* [Aim of the task]: Restate word for word each line of the data, starting at the one containing "records that describe" and running through the last.

* [Data provided]:
(* ===== verification/Chunking.v ===== *)
(** * Content-defined chunking

    Model of [xet_data/src/deduplication/chunking.rs], of the chunk type
    ([xet_core_structures/src/xorb_object/chunk.rs]) and of the stable boundary
    search ([xet_core_structures/src/xorb_object/constants.rs]).

    The rolling hash is the third-party crate [gearhash]: the class [GearHasher]
    holds the operations the chunker calls, with the documented behaviour the
    code relies on as laws.  Sizes are [nat]: every one of them is at most
    [maximum_chunk < 2^33] or the length of a slice. *)

From coqutil Require Import Byte.
From stdpp Require Import base numbers list.
From S2P Require Import Prelude DataHash.

(** ** Constants *)

(** [test_configurable_constants!]: the values are fixed per process.  The bounds hold of the
    defaults: the division does not panic and the product fits a [usize]. *)
Class ChunkConstants := {
  TARGET_CHUNK_SIZE : Z;
  MINIMUM_CHUNK_DIVISOR : Z;
  MAXIMUM_CHUNK_MULTIPLIER : Z;
  MINIMUM_CHUNK_DIVISOR_pos : (0 < MINIMUM_CHUNK_DIVISOR)%Z;
  MAXIMUM_CHUNK_MULTIPLIER_bounds : (0 <= MAXIMUM_CHUNK_MULTIPLIER < 2 ^ 32)%Z;
}.

#[refine] Instance default_constants : ChunkConstants :=
  {| TARGET_CHUNK_SIZE := 64 * 1024; MINIMUM_CHUNK_DIVISOR := 8; MAXIMUM_CHUNK_MULTIPLIER := 2 |}.
Proof. all: lia. Defined.

(** ** The rolling hash *)

(** What is used of [gearhash::Hasher], whose state is a [u64]:
    - [gear_step h b], the state after one more byte;
    - [next_match h buf mask], the length of the shortest nonempty prefix of [buf]
      after which the hash has no bit of [mask], with the state there, or [None]
      with the state after all of [buf];
    - the state depends on the last 64 bytes only, as each byte is shifted out of
      the 64-bit state after 64 steps. *)
Class GearHasher := {
  gear_step : Z -> byte -> Z;
  next_match : Z -> list byte -> Z -> option nat * Z;
  next_match_nil : forall h mask, next_match h [] mask = (None, h);
  next_match_cons : forall h b buf mask,
    next_match h (b :: buf) mask =
    let h' := gear_step h b in
    if (Z.land h' mask =? 0)%Z then (Some 1, h')
    else let '(r, h'') := next_match h' buf mask in (S <$> r, h'');
  gear_window : forall buf h h', length buf = 64 -> fold_left gear_step buf h = fold_left gear_step buf h';
}.
(* ===== verification/FileStructs.v ===== *)
(** * File records of a shard

    Model of [xet_core_structures/src/metadata_shard/file_structs.rs]: the 48-byte
    records that describe how a file is rebuilt from xorbs, the variable-length
    [MDBFileInfo] made of them, and the view that reads the same bytes in place.
    Integer fields are kept at their width; [try_into().unwrap()] of an integer that does
    not fit is [None].  The capacity that a reader reserves for the number of entries in a header is
    not part of its result: on the 64-bit targets that are modelled it is below [isize::MAX], and
    memory does not run out. *)

From coqutil Require Import Byte Word.LittleEndianList.
From stdpp Require Import base numbers list.
From S2P Require Import Prelude DataHash Codec.

Definition MDB_FILE_INFO_ENTRY_SIZE : nat := 48.

Definition MDB_DEFAULT_FILE_FLAG : Z := 0.
Definition MDB_FILE_FLAG_WITH_VERIFICATION : Z := 2 ^ 31.
Definition MDB_FILE_FLAG_VERIFICATION_MASK : Z := 2 ^ 31.
Definition MDB_FILE_FLAG_WITH_METADATA_EXT : Z := 2 ^ 30.
Definition MDB_FILE_FLAG_METADATA_EXT_MASK : Z := 2 ^ 30.

(** [try_into::<u32>()] *)
Definition try_u32 (z : Z) : option Z := if ((0 <=? z) && (z <? 2 ^ 32))%Z then Some z else None.

(** ** Headers *)

Module FileDataSequenceHeader.

Record t := mk {
  file_hash : DataHash;
  file_flags : Z;
  num_entries : Z;
  _unused : Z;
}.

Definition new (file_hash : DataHash) (num_entries : Z) (contains_verification contains_metadata_ext : bool) : option t :=
  let verification_flag := if contains_verification then MDB_FILE_FLAG_WITH_VERIFICATION else 0%Z in
  let metadata_ext_flag := if contains_metadata_ext then MDB_FILE_FLAG_WITH_METADATA_EXT else 0%Z in
  let file_flags := Z.lor (Z.lor MDB_DEFAULT_FILE_FLAG verification_flag) metadata_ext_flag in
  num_entries ← try_u32 num_entries;
  Some (mk file_hash file_flags num_entries 0).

* [Written solution]:
    records that describe how a file is rebuilt from xorbs, the variable-length
    [MDBFileInfo] made of them, and the view that reads the same bytes in place.
    Integer fields are kept at their width; [try_into().unwrap()] of an integer that does
    not fit is [None].  The capacity that a reader reserves for the number of entries in a header is
    not part of its result: on the 64-bit targets that are modelled it is below [isize::MAX], and
    memory does not run out. *)

From coqutil Require Import Byte Word.LittleEndianList.
From stdpp Require Import base numbers list.
From S2P Require Import Prelude DataHash Codec.

Definition MDB_FILE_INFO_ENTRY_SIZE : nat := 48.

Definition MDB_DEFAULT_FILE_FLAG : Z := 0.
Definition MDB_FILE_FLAG_WITH_VERIFICATION : Z := 2 ^ 31.
Definition MDB_FILE_FLAG_VERIFICATION_MASK : Z := 2 ^ 31.
Definition MDB_FILE_FLAG_WITH_METADATA_EXT : Z := 2 ^ 30.
Definition MDB_FILE_FLAG_METADATA_EXT_MASK : Z := 2 ^ 30.

(** [try_into::<u32>()] *)
Definition try_u32 (z : Z) : option Z := if ((0 <=? z) && (z <? 2 ^ 32))%Z then Some z else None.

(** ** Headers *)

Module FileDataSequenceHeader.

Record t := mk {
  file_hash : DataHash;
  file_flags : Z;
  num_entries : Z;
  _unused : Z;
}.

Definition new (file_hash : DataHash) (num_entries : Z) (contains_verification contains_metadata_ext : bool) : option t :=
  let verification_flag := if contains_verification then MDB_FILE_FLAG_WITH_VERIFICATION else 0%Z in
  let metadata_ext_flag := if contains_metadata_ext then MDB_FILE_FLAG_WITH_METADATA_EXT else 0%Z in
  let file_flags := Z.lor (Z.lor MDB_DEFAULT_FILE_FLAG verification_flag) metadata_ext_flag in
  num_entries ← try_u32 num_entries;
  Some (mk file_hash file_flags num_entries 0).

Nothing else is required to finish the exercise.